Records from a data collection:
(** The whole of tcp_sacktag_one. *)
Lemma sacktag_one_spec skb sk st dup n : u32_counters sk -> Z.testbit (sacked skb) 0 && Z.testbit (sacked skb) 2 = false ->
  let '(tags, sk', st') := tcp_sacktag_one skb sk st dup n in
  counted sk sk' (sacked skb) tags n /\ Z.testbit tags 0 && Z.testbit tags 2 = false /\
  (after (end_seq skb) (snd_una (tp sk)) = true -> Z.testbit tags 0 = true /\
   (dup = true \/ Z.testbit (sacked skb) 1 = false \/ Z.testbit (sacked skb) 2 = true -> Z.testbit tags 1 = false)) /\
  (after (end_seq skb) (snd_una (tp sk)) = false -> tags = sacked skb).
Proof using TL.
  intros Hu Hv. unfold tcp_sacktag_one. set (x := sacked skb) in *. cbn zeta.
  pose proof (account_dsack_part skb sk st dup) as [Ep Eu]. destruct (account_dsack skb sk st dup) as [sk1 st1]. cbn [fst] in *. rewrite Eu.
  assert (Hu1 : u32_counters sk1) by (unfold u32_counters, sb_part in *; injection Ep as _ _ _ _ -> -> ->; done).
  destruct (after (end_seq skb) (snd_una (tp sk))); cbn [negb]; [|by split_and!; [apply counted_refl|..]].
  rewrite has_S. set (mid := if negb (Z.testbit x 0) then _ else _).
  assert (Hmid : let '(tags, sk2, _) := mid in counted sk sk2 x tags n /\ Z.testbit tags 0 = true /\ Z.testbit tags 2 = false /\
            (Z.testbit x 1 = false \/ Z.testbit x 2 = true -> Z.testbit tags 1 = false)).
  { subst mid. destruct (Z.testbit x 0) eqn:ES; cbn [negb].
    - cbn in Hv. split_and!; [by apply counted_refl|done|done|intros [?|?]; congruence].
    - pose proof (clear_lost_spec skb sk1 st1 n Hu1 ES) as Hc. destruct (clear_lost skb sk1 st1 n) as [[tags sk2] st2].
      destruct Hc as (Hc & Ht0 & Ht2 & Ht1). pose proof (count_sacked_part skb sk2 (fack_count st2) n) as (Q & C1 & C2 & C3).
      destruct Hc as [W HS HR HL]. pose proof (sb_q_part _ _ Ep) as E1. unfold sb_part in Ep. injection Ep as _ _ _ _ E2 E3 E4. fold x in HS, HR, HL, Ht1. split_and!.
      + split; [congruence|..]; rewrite ?C1, ?C2, ?C3, ?HS, ?HR, ?HL, ?E2, ?E3, ?E4, ?testbit_bset, ?tag_sacked_acked, ?Z.pow2_bits_eqb, ?Ht0, ?ES by lia; cbn;
          rewrite ?orb_false_r, ?u32_add_l; f_equal; lia.
      + tag_bits. done.
      + tag_bits. done.
      + intros H. specialize (Ht1 H). tag_bits. done. }
  destruct mid as [[tags sk2] st2]. destruct Hmid as (Hc & H0 & H2 & H1). rewrite has_R. destruct (dup && Z.testbit tags 1) eqn:Ed.
  - apply andb_true_iff in Ed as [-> Ed]. destruct Hc as [W HS HR HL]. split_and!.
    + split; cbn; [done|..]; rewrite ?HS, ?HR, ?HL; tag_bits; rewrite ?Ed; rewrite ?u32_sub_l; f_equal; cbn; lia.
    + tag_bits. rewrite H2. apply andb_false_r.
    + intros _. tag_bits. done.
    + done.
  - split_and!; [done|by rewrite H2, andb_false_r| |done]. intros _. split; [done|]. intros [->|H]; [done|by apply H1].
Qed.
End One.

(** ** Every step keeps the scoreboard *)

(** tcp_fragment cuts a sent buffer in two and counts the packets of the parts, or fails for lack
    of memory. *)
Class FragLaws {K : Kernel} : Prop := {
  fragment_splits sk i n mss : score sk -> is_Some (wq_get sk i) -> i ∉ unsent sk -> let '(err, sk') := tcp_fragment sk i n mss in
    (err = 0 /\ split_at sk i n sk') \/ (err < 0 /\ sb_part sk' = sb_part sk);
}.
Section Steps.
Context {K : Kernel} {TL : TagLaws K} {PL : PcountLaws K} {HL : HighSackLaws K} {SH : ShiftLaws K} {SL : SeqLaws K} {FR : FragLaws}.
Implicit Types (sk : sock) (skb b : sk_buff) (st : tcp_sacktag_state).

Lemma tagged_retag bit b tags : tagged bit (b <| sacked := tags |>) - tagged bit b = gso_segs b * (b2z (has tags bit) - b2z (has (sacked b) bit)).
Proof using Type. unfold tagged. cbn. destruct (has tags bit), (has (sacked b) bit); cbn; lia. Qed.
Lemma buf_ok_tags u b tags : buf_ok u b -> skb_id b ∉ u -> Z.testbit tags 0 && Z.testbit tags 2 = false -> buf_ok u (b <| sacked := tags |>).
Proof using TL. intros [] Hu H. split; cbn; try done. by rewrite has_S, has_L. Qed.
Lemma buf_ok_bits u b : buf_ok u b -> Z.testbit (sacked b) 0 && Z.testbit (sacked b) 2 = false.
Proof using TL. intros H. pose proof (bo_tags _ _ H) as Ht. by rewrite has_S, has_L in Ht. Qed.

(** Storing new tags that were counted. *)
Lemma score_retag sk sk' i b tags : score sk -> wq_get sk i = Some b -> i ∉ unsent sk -> counted sk sk' (sacked b) tags (gso_segs b) ->
  Z.testbit tags 0 && Z.testbit tags 2 = false -> score (wq_set sk' i (b <| sacked := tags |>)).
Proof using TL.
  intros Hs Hb Hi [W HS HR HLo] Hv. pose proof (get_elem _ _ _ Hb) as [_ Hid].
  eapply score_set; [done|exact Hb|exact Hid|apply buf_ok_tags; [by eapply score_get| |done]|done|done|..]; rewrite ?tagged_retag, ?has_S, ?has_R, ?has_L; try done.
  intros Hin. apply Hi. rewrite <- Hid. exact Hin.
Qed.

Lemma sacktag_store sk i b st dup : score sk -> wq_get sk i = Some b -> i ∉ unsent sk ->
  let '(tags, sk', _) := tcp_sacktag_one b sk st dup (tcp_skb_pcount b) in score (wq_set sk' i (b <| sacked := tags |>)) /\ q_part sk' = q_part sk.
Proof using TL PL.
  intros Hs Hb Hi. pose proof (sacktag_one_spec b sk st dup (tcp_skb_pcount b) (score_u32 sk Hs) (buf_ok_bits _ b (score_get _ _ _ Hs Hb))) as H.
  destruct (tcp_sacktag_one b sk st dup (tcp_skb_pcount b)) as [[tags sk'] st']. destruct H as (Hc & Hv & _ & _). rewrite pcount_spec in Hc.
  split; [by eapply score_retag|apply Hc].
Qed.

Lemma verify_hint_part sk b : sb_part (tcp_verify_retransmit_hint sk b) = sb_part sk.
Proof using Type. unfold tcp_verify_retransmit_hint. destruct (hint_seq _ _); by cases_if. Qed.
(** Tagging LOST keeps the queue as it is but for the tag. *)
Definition same_ids sk sk' : Prop :=
  skb_id <$> sk_write_queue sk' = skb_id <$> sk_write_queue sk /\ sk_send_head sk' = sk_send_head sk.
Lemma same_ids_unsent sk sk' : same_ids sk sk' -> unsent sk' = unsent sk.
Proof using Type. intros [H1 H2]. by apply unsent_ext. Qed.
Lemma same_ids_set sk i b : skb_id b = i -> same_ids sk (wq_set sk i b).
Proof using Type. intros Hid. split; [|done]. exact (put_ids _ _ _ Hid). Qed.
Lemma same_ids_part sk sk' : q_part sk' = q_part sk -> same_ids sk sk'.
Proof using Type. unfold q_part. intros [= H1 H2 _ _]. split; congruence. Qed.
Lemma same_ids_trans sk1 sk2 sk3 : same_ids sk1 sk2 -> same_ids sk2 sk3 -> same_ids sk1 sk3.
Proof using Type. intros [] []. split; congruence. Qed.

Lemma count_lost_score sk b : score sk -> wq_get sk (skb_id b) = Some b -> skb_id b ∉ unsent sk -> score (count_lost sk b) /\ same_ids sk (count_lost sk b).
Proof using TL PL.
  intros Hs Hb Hi. unfold count_lost. case_if_as Hc; [|done]. rewrite has_lor, has_L, has_S in Hc. apply negb_true_iff, orb_false_iff in Hc as [H2 H0].
  pose proof (score_u32 sk Hs) as (U1 & U2 & U3). split; [|split; [apply (put_ids (sk_write_queue sk)); reflexivity|done]]. eapply score_retag; [exact Hs|exact Hb|done| |].
  - split; cbn; [done|..]; tag_bits; rewrite ?H0, ?H2; cbn; rewrite ?pcount_spec, ?Z.sub_diag, ?Z.mul_0_r, ?Z.add_0_r; try (by rewrite u32_small). f_equal. lia.
  - tag_bits. by rewrite H0.
Qed.
Lemma mark_lost_uncond_score sk b : score sk -> wq_get sk (skb_id b) = Some b -> skb_id b ∉ unsent sk ->
  score (tcp_skb_mark_lost_uncond_verify sk b) /\ same_ids sk (tcp_skb_mark_lost_uncond_verify sk b).
Proof using TL PL.
  intros Hs Hb Hi. pose proof (verify_hint_part sk b) as E. pose proof (sb_q_part _ _ E) as Eq. unfold tcp_skb_mark_lost_uncond_verify.
  destruct (count_lost_score (tcp_verify_retransmit_hint sk b) b) as [H1 H2]; [by eapply score_ext|by rewrite (get_part _ _ _ Eq)|by rewrite (q_part_unsent _ _ Eq)|].
  split; [done|]. eapply same_ids_trans; [by apply same_ids_part|done].
Qed.
Lemma mark_lost_score sk b : score sk -> wq_get sk (skb_id b) = Some b -> skb_id b ∉ unsent sk -> score (tcp_skb_mark_lost sk b) /\ same_ids sk (tcp_skb_mark_lost sk b).
Proof using TL PL. intros Hs Hb Hi. unfold tcp_skb_mark_lost. case_if_as Hc; [|done]. by apply mark_lost_uncond_score. Qed.

(** A retransmission that is taken to be lost. *)
Lemma clear_retrans_score sk i b : score sk -> wq_get sk i = Some b -> i ∉ unsent sk -> has (sacked b) TCPCB_SACKED_RETRANS = true ->
  let b' := b <| sacked := bclr (sacked b) TCPCB_SACKED_RETRANS |> in
  score ((wq_set sk i b') <| tp; retrans_out := u32 (retrans_out (tp sk) - tcp_skb_pcount b') |>).
Proof using TL PL.
  intros Hs Hb Hi H4 b'. rewrite has_R in H4. pose proof (buf_ok_bits _ b (score_get _ _ _ Hs Hb)) as Hv. pose proof (score_u32 sk Hs) as (U1 & U2 & U3).
  change (score (wq_set (sk <| tp; retrans_out := u32 (retrans_out (tp sk) - tcp_skb_pcount b') |>) i b')).
  eapply score_retag; [exact Hs|exact Hb|done| |].
  - split; cbn; [done|..]; tag_bits; rewrite ?H4; cbn; rewrite ?pcount_spec, ?Z.sub_diag, ?Z.mul_0_r, ?Z.add_0_r; try (by rewrite u32_small). f_equal. cbn. lia.
  - tag_bits. done.
Qed.

Lemma lost_retrans_loop_score ids : forall p sk cnt low upto, score sk -> skb_id <$> sk_write_queue sk = p ++ ids ->
  (forall x, x ∈ p -> is_send_head sk x = false) -> score (fst (lost_retrans_loop ids sk cnt low upto)) /\ same_ids sk (fst (lost_retrans_loop ids sk cnt low upto)).
Proof using TL PL.
  induction ids as [|i ids IH]; intros p sk cnt low upto Hs Hq Hp; cbn; [done|]. destruct (wq_get sk i) as [b|] eqn:Hb; [|done].
  case_if_as H1; [done|]. assert (Hi : i ∉ unsent sk) by (eapply sent_prefix; [apply Hs|done..]).
  assert (Hq' : skb_id <$> sk_write_queue sk = (p ++ [i]) ++ ids) by (by rewrite <- app_assoc).
  assert (Hp' : forall x, x ∈ p ++ [i] -> is_send_head sk x = false).
  { intros x Hx. apply elem_of_app in Hx as [Hx|Hx]; [by apply Hp|]. apply list_elem_of_singleton in Hx as ->. done. }
  case_if_as H2; [done|]. case_if_as H3; [by eapply IH|]. case_if_as H4; [by eapply IH|]. case_if_as H5; [|by eapply IH].
  apply negb_false_iff in H4. pose proof (get_elem _ _ _ Hb) as [_ Hid]. pose proof (clear_retrans_score sk i b Hs Hb Hi H4) as Hs1. cbn zeta in Hs1.
  set (b' := b <| sacked := bclr (sacked b) TCPCB_SACKED_RETRANS |>) in *. set (sk1 := (wq_set sk i b') <| tp; retrans_out := _ |>) in *.
  assert (Hid' : skb_id b' = i) by exact Hid. assert (Hg : wq_get sk1 i = Some b') by (apply get_set; [done|by eexists]).
  assert (Hsame : same_ids sk sk1) by (by apply (same_ids_set sk i b')).
  destruct (mark_lost_uncond_score sk1 b') as [Hs2 Hsame2]; [done|by rewrite Hid'|rewrite Hid', (same_ids_unsent _ _ Hsame); done|].
  pose proof (same_ids_trans _ _ _ Hsame Hsame2) as E. pose proof E as [E1 E2].
  destruct (IH (p ++ [i]) (tcp_skb_mark_lost_uncond_verify sk1 b') cnt low upto Hs2) as [R1 R2]; [by rewrite E1|intros x Hx; unfold is_send_head; rewrite E2; by apply Hp'|]. split; [done|by eapply same_ids_trans].
Qed.
Lemma mark_lost_retrans_score sk : score sk -> score (tcp_mark_lost_retrans sk) /\ same_ids sk (tcp_mark_lost_retrans sk).
Proof using TL PL.
  intros Hs. unfold tcp_mark_lost_retrans. case_if_as Hc; [done|].
  pose proof (lost_retrans_loop_score (skb_id <$> sk_write_queue sk) [] sk 0 (snd_nxt (tp sk)) (tcp_highest_sack_seq sk) Hs eq_refl) as H.
  destruct (lost_retrans_loop _ _ _ _ _) as [sk' low]. cbn [fst] in H. destruct H as [H1 H2]; [intros x Hx; by apply elem_of_nil in Hx|].
  case_if_as Hr; [|done]. split; [by eapply score_ext; [|done]|exact H2].
Qed.

(** The part of tcp_shifted_skb that moves packets from a buffer to the one before it. *)
Lemma shift_packets sk sk' pi i prev0 skb0 prev skb tags n :
  score sk -> wq_get sk pi = Some prev0 -> wq_get sk i = Some skb0 -> pi ∉ unsent sk -> i ∉ unsent sk -> pi <> i -> skb_id prev = pi -> skb_id skb = i ->
  buf_ok (unsent sk) prev -> buf_ok (unsent sk) skb -> sacked skb = sacked skb0 -> gso_segs skb = gso_segs skb0 - n -> gso_segs prev = u16 (gso_segs prev0 + n) -> 0 <= n ->
  only_S (sacked prev) -> only_S (sacked prev0) -> only_S tags ->
  counted sk sk' (sacked skb0) tags n ->
  score (wq_set (wq_set sk' i skb) pi prev).
Proof using TL.
  intros Hs Hp Hb Hpu Hiu Hne Hpi Hi Hpok Hbok Htag Hsegs Hpsegs Hn (P0 & P1 & P2) (Q0 & Q1 & Q2) (T0 & T1 & T2) [W HS HR HLo]. pose proof Hs as [].
  destruct (get_elem _ _ _ Hp) as [Hpin Hpid]. destruct (get_elem _ _ _ Hb) as [Hbin Hbid].
  assert (Hq1 : NoDup (skb_id <$> put (sk_write_queue sk) i skb)) by (by rewrite put_ids).
  assert (Hpin1 : prev0 ∈ put (sk_write_queue sk) i skb).
  { unfold put. apply list_elem_of_fmap. exists prev0. split; [|done]. rewrite (proj2 (Nat.eqb_neq _ _)); [done|]. congruence. }
  assert (Hsum : forall c, sumZ c (put (put (sk_write_queue sk) i skb) pi prev) = sumZ c (sk_write_queue sk) - c skb0 + c skb - c prev0 + c prev).
  { intros c. rewrite (sum_put c _ pi prev0) by done. rewrite (sum_put c _ i skb0) by done. lia. }
  assert (Eu : unsent (wq_set (wq_set sk' i skb) pi prev) = unsent sk) by (rewrite !unsent_set by done; by apply q_part_unsent).
  unfold q_part in W. injection W as Hq Hh Hpk Hhi. set (q' := put (put (sk_write_queue sk) i skb) pi prev) in *.
  assert (Hqok : Forall (buf_ok (unsent sk)) q') by (by apply put_ok, Hpok; apply put_ok).
  (* the packets that the 16 bit count of prev loses *)
  set (w := gso_segs prev0 + n - gso_segs prev). pose proof (bo_segs _ _ (score_get _ _ _ Hs Hp)) as Hp0. assert (Hw : 0 <= w) by (unfold w; rewrite Hpsegs; warith).
  assert (Hsent : sumZ (sent_segs (unsent sk)) q' = sumZ (sent_segs (unsent sk)) (sk_write_queue sk) - w)
    by (rewrite Hsum; unfold sent_segs; rewrite Hpi, Hi, Hpid, Hbid, !decide_False by done; unfold w; lia).
  assert (HS' : sumZ (tagged TCPCB_SACKED_ACKED) q' = sumZ (tagged TCPCB_SACKED_ACKED) (sk_write_queue sk) + n * (1 - b2z (Z.testbit (sacked skb0) 0)) - w)
    by (rewrite Hsum; unfold tagged, w; rewrite !has_S, Htag, Hsegs, P0, Q0; destruct (Z.testbit (sacked skb0) 0); cbn; lia).
  assert (HR' : sumZ (tagged TCPCB_SACKED_RETRANS) q' = sumZ (tagged TCPCB_SACKED_RETRANS) (sk_write_queue sk) - n * b2z (Z.testbit (sacked skb0) 1))
    by (rewrite Hsum; unfold tagged; rewrite !has_R, Htag, Hsegs, P1, Q1; destruct (Z.testbit (sacked skb0) 1); cbn; lia).
  assert (HL' : sumZ (tagged TCPCB_LOST) q' = sumZ (tagged TCPCB_LOST) (sk_write_queue sk) - n * b2z (Z.testbit (sacked skb0) 2))
    by (rewrite Hsum; unfold tagged; rewrite !has_L, Htag, Hsegs, P2, Q2; destruct (Z.testbit (sacked skb0) 2); cbn; lia).
  destruct (score_counters sk q' (sacked_out (tp sk) - sumZ (tagged TCPCB_SACKED_ACKED) (sk_write_queue sk) + w) (sacked_out (tp sk')) (lost_out (tp sk')) (retrans_out (tp sk')) Hs Hqok) as (C1 & C2 & C3);
    [lia|lia|rewrite HS, T0; f_equal; cbn [b2z]; lia|rewrite HLo, T2; f_equal; cbn [b2z]; lia|rewrite HR, T1; f_equal; cbn [b2z]; lia|].
  split; rewrite ?Eu; cbn; rewrite ?Hq, ?Hpk; fold (put (sk_write_queue sk) i skb); fold (put (put (sk_write_queue sk) i skb) pi prev); fold q'.
  - lia.
  - done.
  - done.
  - lia.
  - done.
  - unfold q'. rewrite put_ids by done. by rewrite put_ids.
  - unfold q'. rewrite put_ids by done. by rewrite put_ids.
  - intros k. eapply at_sent_ext; [exact Eu|exact Hh|]. change (hints (wq_set (wq_set sk' i skb) pi prev) k) with (hints sk' k). rewrite Hhi. apply sc_hints.
Qed.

What is required →
Check each line of the records for the string "after" and copy those that have it.

Output for this exercise →
  (after (end_seq skb) (snd_una (tp sk)) = true -> Z.testbit tags 0 = true /\
  (after (end_seq skb) (snd_una (tp sk)) = false -> tags = sacked skb).
  destruct (after (end_seq skb) (snd_una (tp sk))); cbn [negb]; [|by split_and!; [apply counted_refl|..]].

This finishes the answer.